■ **DIRECTIONS**
Beneath this line is the data. Output exactly the lines from the line with "- [size_t] is 64 bits wide." to the line with "[expand()], and every", both ends included, and nothing more.

[PROVIDED DATA — start]

(** * A pooling allocator and its owning container (src/main.cpp)

    Shallow embedding of [MyAllocator<T, BlockSize>], [MyContainer<T, Allocator>],
    [factorial] and the two demonstration loops of [main], followed by the
    properties of the specification that are settled against them.

    Conventions of the embedding.
    - Addresses are natural numbers ([N]).  [::operator new] hands out the
      addresses [next_addr], [next_addr + 1], ... and never hands an address
      out twice (block identities, as in block-based memory models).
    - [::operator new] fails with [std::bad_alloc] when the request exceeds
      the bytes that are left ([room]); a C++ exception leaves the mutations
      made so far in place, so every computation returns the state it reached
      together with its outcome.
    - Undefined behaviour ([back()] on an empty vector, [::operator delete] of
      an address that is not a live block, reading through a pointer that
      holds no object, signed overflow) is an outcome of its own.
    - [std::vector] is a list whose end is the back of the vector; growth of
      a vector's own storage is taken to succeed.
    - [size_t] is 64 bits wide.
    - The null pointer is not modelled: no path of the program produces one.
    - The [trace] of a world is instrumentation: it records every successful
      [::operator new], every [::operator delete], every entry into
      [expand()], and every call the container makes through
      [std::allocator_traits]. *)

From stdpp Require Import gmap list strings pretty.
From Stdlib Require Import ZArith NArith Lia Ascii Sorted.

Set Default Proof Using "Type".
Local Open Scope N_scope.

(** ** Outcomes and the state monad that carries them *)

Inductive exn := bad_alloc.

Inductive outcome (A : Type) :=
| Ok (a : A)
| Throw (e : exn)
| UB.
Arguments Ok {A} a.
Arguments Throw {A} e.
Arguments UB {A}.

Definition M (S A : Type) : Type := S → outcome A * S.

Definition ret {S A} (a : A) : M S A := λ s, (Ok a, s).

Definition bind {S A B} (m : M S A) (k : A → M S B) : M S B :=
  λ s, match m s with
       | (Ok a, s') => k a s'
       | (Throw e, s') => (Throw e, s')
       | (UB, s') => (UB, s')
       end.

Definition get {S} : M S S := λ s, (Ok s, s).
Definition modify {S} (f : S → S) : M S unit := λ s, (Ok tt, f s).
Definition throw {S A} (e : exn) : M S A := λ s, (Throw e, s).
Definition undefined {S A} : M S A := λ s, (UB, s).

Declare Scope cpp_scope.
Delimit Scope cpp_scope with cpp.
Notation "'let*' x ':=' m 'in' k" := (bind m (λ x, k))
  (at level 10, x name, m at level 100, k at level 200) : cpp_scope.
Notation "m ;;; k" := (bind m (λ _, k))
  (at level 100, right associativity) : cpp_scope.
Local Open Scope cpp_scope.

(** Run a computation on the second component of a pair of states. *)
Definition in_world {O W A} (m : M W A) : M (O * W) A :=
  λ '(o, w), let '(r, w') := m w in (r, (o, w')).

(** Run a computation on the first component of a pair of states. *)
Definition in_object {O W A} (m : M O A) : M (O * W) A :=
  λ '(o, w), let '(r, o') := m o in (r, (o', w)).

(** A [for] loop over the elements of a list, stopping at the first
    exception or undefined behaviour. *)
Fixpoint for_each {S A} (f : A → M S unit) (l : list A) : M S unit :=
  match l with
  | [] => ret tt
  | x :: l' => f x ;;; for_each f l'
  end.

(** ** The world: system heap, objects, trace, standard output *)

Abbreviation ptr := N (only parsing).

Inductive event :=
| EvNew (bytes : N) (p : ptr)
| EvDelete (p : ptr)
| EvExpand
| EvAllocate (n : N) (p : ptr)
| EvConstruct (p : ptr)
| EvDestroy (p : ptr)
| EvDeallocate (p : ptr) (n : N).

Global Instance event_eq_dec : EqDecision event.
Proof. solve_decision. Defined.

Record World (T : Type) := mkWorld {
  next_addr : N;          (* the next address ::operator new hands out *)
  room : N;               (* bytes the system allocator can still give *)
  live : gmap N N;        (* live system blocks and their sizes *)
  objs : gmap N T;        (* constructed objects, by address *)
  trace : list event;
  cout : list string      (* what was written to std::cout, in order *)
}.
Arguments mkWorld {T}.
Arguments next_addr {T}.
Arguments room {T}.
Arguments live {T}.
Arguments objs {T}.
Arguments trace {T}.
Arguments cout {T}.

Definition size_t_modulus : N := 2 ^ 64.

Section World.
Context {T : Type}.

Definition world_log (e : event) (w : World T) : World T :=
  mkWorld (next_addr w) (room w) (live w) (objs w) (trace w ++ [e]) (cout w).

Definition log (e : event) : M (World T) unit := modify (world_log e).

(** [std::cout << s] *)
Definition world_print (s : string) (w : World T) : World T :=
  mkWorld (next_addr w) (room w) (live w) (objs w) (trace w) (cout w ++ [s]).

Definition print_string (s : string) : M (World T) unit :=
  modify (world_print s).

(** The world after [::operator new(bytes)] has returned [next_addr w]. *)
Definition world_new (bytes : N) (w : World T) : World T :=
  mkWorld (N.succ (next_addr w)) (room w - bytes)
          (<[next_addr w := bytes]> (live w)) (objs w)
          (trace w ++ [EvNew bytes (next_addr w)]) (cout w).

(** [::operator new(bytes)] *)
Definition operator_new (bytes : N) : M (World T) ptr :=
  λ w, if bytes <=? room w
       then (Ok (next_addr w), world_new bytes w)
       else (Throw bad_alloc, w).

(** [::operator delete(p)] *)
Definition world_delete (p : ptr) (bytes : N) (w : World T) : World T :=
  mkWorld (next_addr w) (room w + bytes) (delete p (live w)) (objs w)
          (trace w ++ [EvDelete p]) (cout w).

Definition operator_delete (p : ptr) : M (World T) unit :=
  λ w, match live w !! p with
       | Some bytes => (Ok tt, world_delete p bytes w)
       | None => (UB, w)
       end.

(** Placement new: [new (p) U(v)]. *)
Definition world_construct (p : ptr) (v : T) (w : World T) : World T :=
  mkWorld (next_addr w) (room w) (live w) (<[p := v]> (objs w))
          (trace w) (cout w).

Definition placement_new (p : ptr) (v : T) : M (World T) unit :=
  modify (world_construct p v).

(** Explicit destructor call: [p->~U()]. *)
Definition world_destroy (p : ptr) (w : World T) : World T :=
  mkWorld (next_addr w) (room w) (live w) (delete p (objs w))
          (trace w) (cout w).

Definition destructor_call (p : ptr) : M (World T) unit :=
  modify (world_destroy p).

(** Reading [*p]. *)
Definition deref (p : ptr) : M (World T) T :=
  λ w, match objs w !! p with
       | Some v => (Ok v, w)
       | None => (UB, w)
       end.

(** Updating the object a pointer refers to. *)
Definition assign (p : ptr) (f : T → T) : M (World T) unit :=
  let* v := deref p in placement_new p (f v).
End World.

(** [sizeof(T)] *)
Class SizeOf (T : Type) := { sizeof : N }.

(** ** MyAllocator<T, BlockSize> *)

Record MyAllocator (T : Type) (BlockSize : N) := mkAlloc {
  free_blocks : list ptr
}.
Arguments mkAlloc {T BlockSize}.
Arguments free_blocks {T BlockSize}.

Section MyAllocator.
Context {T : Type} `{SizeOf T} {BlockSize : N}.
Abbreviation Alloc := (MyAllocator T BlockSize).
Abbreviation St := (Alloc * World T)%type.

(** [MyAllocator() noexcept = default] *)
Definition MyAllocator_default : Alloc := mkAlloc [].

(** [template <typename U> MyAllocator(const MyAllocator<U, BlockSize>&)]:
    the body is empty, the new allocator starts with no free block. *)
Definition MyAllocator_rebind {U : Type} (other : MyAllocator U BlockSize) : Alloc :=
  mkAlloc [].

(** [free_blocks.push_back(p)] *)
Definition free_blocks_push_back (p : ptr) : M St unit :=
  in_object (modify (λ a : Alloc, mkAlloc (free_blocks a ++ [p]))).

(** The loop of [expand()], with [k] iterations left. *)
Fixpoint expand_loop (k : nat) : M St unit :=
  match k with
  | O => ret tt
  | S k' =>
      let* p := in_world (operator_new sizeof) in
      free_blocks_push_back p ;;;
      expand_loop k'
  end.

(** [void expand()] *)
Definition expand : M St unit :=
  in_world (log EvExpand) ;;;
  expand_loop (N.to_nat BlockSize).

(** [free_blocks.back()] followed by [free_blocks.pop_back()]. *)
Definition free_blocks_take_back : M St ptr :=
  λ '(a, w), match last (free_blocks a) with
             | Some p => (Ok p, (mkAlloc (removelast (free_blocks a)), w))
             | None => (UB, (a, w))
             end.

(** [free_blocks.empty()] *)
Definition free_blocks_empty : M St bool :=
  λ '(a, w), (Ok (bool_decide (free_blocks a = [])), (a, w)).

(** [pointer allocate(size_type n)]: the system allocator when [n] exceeds
    [BlockSize]; otherwise the back of the pool, expanded first when it is
    empty. *)
Definition allocate (n : N) : M St ptr :=
  if BlockSize <? n
  then in_world (operator_new ((n * sizeof) mod size_t_modulus))
  else
    let* none_free := free_blocks_empty in
    (if none_free then expand else ret tt) ;;;
    free_blocks_take_back.

(** [void deallocate(pointer p, size_type n) noexcept] *)
Definition deallocate (p : ptr) (n : N) : M St unit :=
  if BlockSize <? n
  then in_world (operator_delete p)
  else free_blocks_push_back p.

(** [void construct(U* p, Args&&... args)] *)
Definition construct (p : ptr) (v : T) : M St unit :=
  in_world (placement_new p v).

(** [void destroy(U* p)] *)
Definition destroy (p : ptr) : M St unit :=
  in_world (destructor_call p).
End MyAllocator.

(** [operator==] and [operator!=] on allocators of one batch size. *)
Definition operator_eq {T U : Type} {BlockSize : N}
    (a : MyAllocator T BlockSize) (b : MyAllocator U BlockSize) : bool := true.

Definition operator_ne {T U : Type} {BlockSize : N}
    (a : MyAllocator T BlockSize) (b : MyAllocator U BlockSize) : bool := false.

(** ** The allocator capability

    What [std::allocator_traits<Allocator>] needs of an allocator: the four
    member functions the container calls. *)

Class Allocator (T : Type) (A : Type) := {
  alloc_allocate : N → M (A * World T) ptr;
  alloc_deallocate : ptr → N → M (A * World T) unit;
  alloc_construct : ptr → T → M (A * World T) unit;
  alloc_destroy : ptr → M (A * World T) unit
}.

Global Instance MyAllocator_Allocator (T : Type) `{SizeOf T} (BlockSize : N) :
  Allocator T (MyAllocator T BlockSize) := {
  alloc_allocate := allocate;
  alloc_deallocate := deallocate;
  alloc_construct := construct;
  alloc_destroy := destroy
}.

(** [std::allocator<T>] of the standard library, the container's default:
    it has no state and goes to [::operator new] and [::operator delete]
    for every request. *)
Inductive StdAllocator (T : Type) := std_allocator.
Arguments std_allocator {T}.

Global Instance StdAllocator_Allocator (T : Type) `{SizeOf T} :
  Allocator T (StdAllocator T) := {
  alloc_allocate n :=
    if size_t_modulus <=? n * sizeof
    then throw bad_alloc
    else in_world (operator_new (n * sizeof));
  alloc_deallocate p n := in_world (operator_delete p);
  alloc_construct p v := in_world (placement_new p v);
  alloc_destroy p := in_world (destructor_call p)
}.

(** ** MyContainer<T, Allocator> *)

Record MyContainer (T A : Type) := mkContainer {
  alloc_ : A;
  elements_ : list ptr;
  size_ : N
}.
Arguments mkContainer {T A}.
Arguments alloc_ {T A}.
Arguments elements_ {T A}.
Arguments size_ {T A}.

[PROVIDED DATA — finish]

■ **EXERCISE RESULT**
    - [size_t] is 64 bits wide.
    - The null pointer is not modelled: no path of the program produces one.
    - The [trace] of a world is instrumentation: it records every successful
      [::operator new], every [::operator delete], every entry into
      [expand()], and every call the container makes through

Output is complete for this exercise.